== PROBLEM STATEMENT ==
Search the entries for lines that contain the word "dict", and report each one found.

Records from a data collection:
(** * cx-core-schemas: the pydantic data contracts of a declarative workflow

    A shallow embedding of [cx_core_schemas/connector_script.py] and
    [cx_core_schemas/notebook.py].

    - In the models a Python [str] is a [string]; a character stands for
      the code point of the same number, so these are the Python strings
      over code points 0..255. The derivation of an identifier from a name
      is also given on strings over all code points, in [PyUnicode], with
      which it agrees on the strings of the models.
    - A Python value handed to a model constructor (the keyword arguments,
      as a document loader produces them) is a [pyval]; a dict is an
      association list in insertion order with string keys.
    - Constructing a model is a function from the keyword arguments to
      [validated]: the model instance, or the error list that pydantic
      raises as a [ValidationError]. *)

From Stdlib Require Import String Ascii List NArith ZArith Bool Lia.
Import ListNotations.
Open Scope string_scope.

(* ================================================================== *)
(** ** Python strings: [str.replace] and [str.lower] *)
(* ================================================================== *)

Module PyStr.

(** [s.replace(old, new)] for an empty [old]: [new] goes before every
    character and after the last one. *)
Fixpoint intersperse (new s : string) : string :=
  match s with
  | EmptyString => new
  | String c s' => new ++ String c (intersperse new s')
  end.

(** [s.replace(old, new)] for a non-empty [old]: the occurrences of [old]
    are found from the left and do not overlap; [skip] counts the
    characters of a match that are still to be dropped. *)
Fixpoint replace_from (old new : string) (skip : nat) (s : string) : string :=
  match s with
  | EmptyString => EmptyString
  | String c s' =>
      match skip with
      | S k => replace_from old new k s'
      | O =>
          if prefix old s
          then new ++ replace_from old new (String.length old - 1) s'
          else String c (replace_from old new 0 s')
      end
  end.
Fixpoint mt (r : rx) (s : list ascii) (e : env)
    (k : list ascii -> env -> option env) {struct r} : option env :=
  match r with
  | RChr c => match s with x :: s' => if Ascii.eqb x c then k s' e else None | [] => None end
  | RCls f => match s with x :: s' => if f x then k s' e else None | [] => None end
  | RSeq a b => mt a s e (fun s1 e1 => mt b s1 e1 k)
  | RAlt a b => match mt a s e k with Some x => Some x | None => mt b s e k end
  | RStar g a =>
      (fix loop (n : nat) (s : list ascii) (e : env) {struct n} : option env :=
         match n with
         | O => None
         | S n' =>
             if g then
               match mt a s e (fun s1 e1 =>
                        if (length s1 <? length s)%nat then loop n' s1 e1 else None) with
               | Some x => Some x
               | None => k s e
               end
             else
               match k s e with
               | Some x => Some x
               | None => mt a s e (fun s1 e1 =>
                           if (length s1 <? length s)%nat then loop n' s1 e1 else None)
               end
         end) (S (length s)) s e
  | RGrp n a =>
      mt a s e (fun s1 e1 =>
        k s1 ((n, string_of_list_ascii (firstn (length s - length s1) s)) :: e1))
  | REps => k s e
  | REnd =>
      (* [$]: the end of the string, or just before a final newline *)
      match s with
      | [] => k s e
      | [c] => if Ascii.eqb c Py.nl then k s e else None
      | _ => None
      end
  end.

(** [pattern.match(s)]: a match anchored at the start of [s]; the result
    is the list of captures, the most recent first. *)
Definition rmatch (r : rx) (s : string) : option env :=
  mt r (list_ascii_of_string s) [] (fun _ e => Some e).

(** [m[name]]: the last capture of the group, [None] when it did not take
    part in the match. *)
Fixpoint group (e : env) (n : string) : option string :=
  match e with
  | [] => None
  | (n', v) :: t => if String.eqb n n' then Some v else group t n
  end.

Definition plus (a : rx) : rx := RSeq a (RStar true a).
Definition opt (a : rx) : rx := RAlt a REps.

Fixpoint lit (s : string) : rx :=
  match s with
  | EmptyString => REps
  | String c t => RSeq (RChr c) (lit t)
  end.

Fixpoint seqs (l : list rx) : rx :=
  match l with
  | [] => REps
  | [a] => a
  | a :: t => RSeq a (seqs t)
  end.

Definition ws : rx := RCls Py.is_space.
Definition word : rx := RCls Py.is_word.
Definition digit : rx := RCls Py.is_digit.
Definition dot : rx := RCls Py.is_not_nl.

End Re.

(* ================================================================== *)
(** ** Data model *)

Module Scan.
Import Re.

(** A service state: the strings "running"/"stopped" (or the Upstart
    state), or the raw exit code the chkconfig path assigns first. *)
Inductive sval := SStr (s : string) | SInt (z : Z).

(** A service dict; [goal] and [pid] are [None] when the key is absent. *)
Record svc_rec := mk_rec {
  name : string;
  state : sval;
  source : string;
  goal : option string;
  pid : option string
}.

Global Instance sval_eq_dec : EqDecision sval.
Proof. solve_decision. Defined.

Global Instance svc_rec_eq_dec : EqDecision svc_rec.
Proof.
  intros [n1 s1 o1 g1 p1] [n2 s2 o2 g2 p2].
  destruct (decide (n1 = n2)), (decide (s1 = s2)), (decide (o1 = o2)),
    (decide (g1 = g2)), (decide (p1 = p2)); subst;
    first [left; reflexivity | right; congruence].
Defined.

== WRITTEN ANSWER ==
      as a document loader produces them) is a [pyval]; a dict is an
(** A service dict; [goal] and [pid] are [None] when the key is absent. *)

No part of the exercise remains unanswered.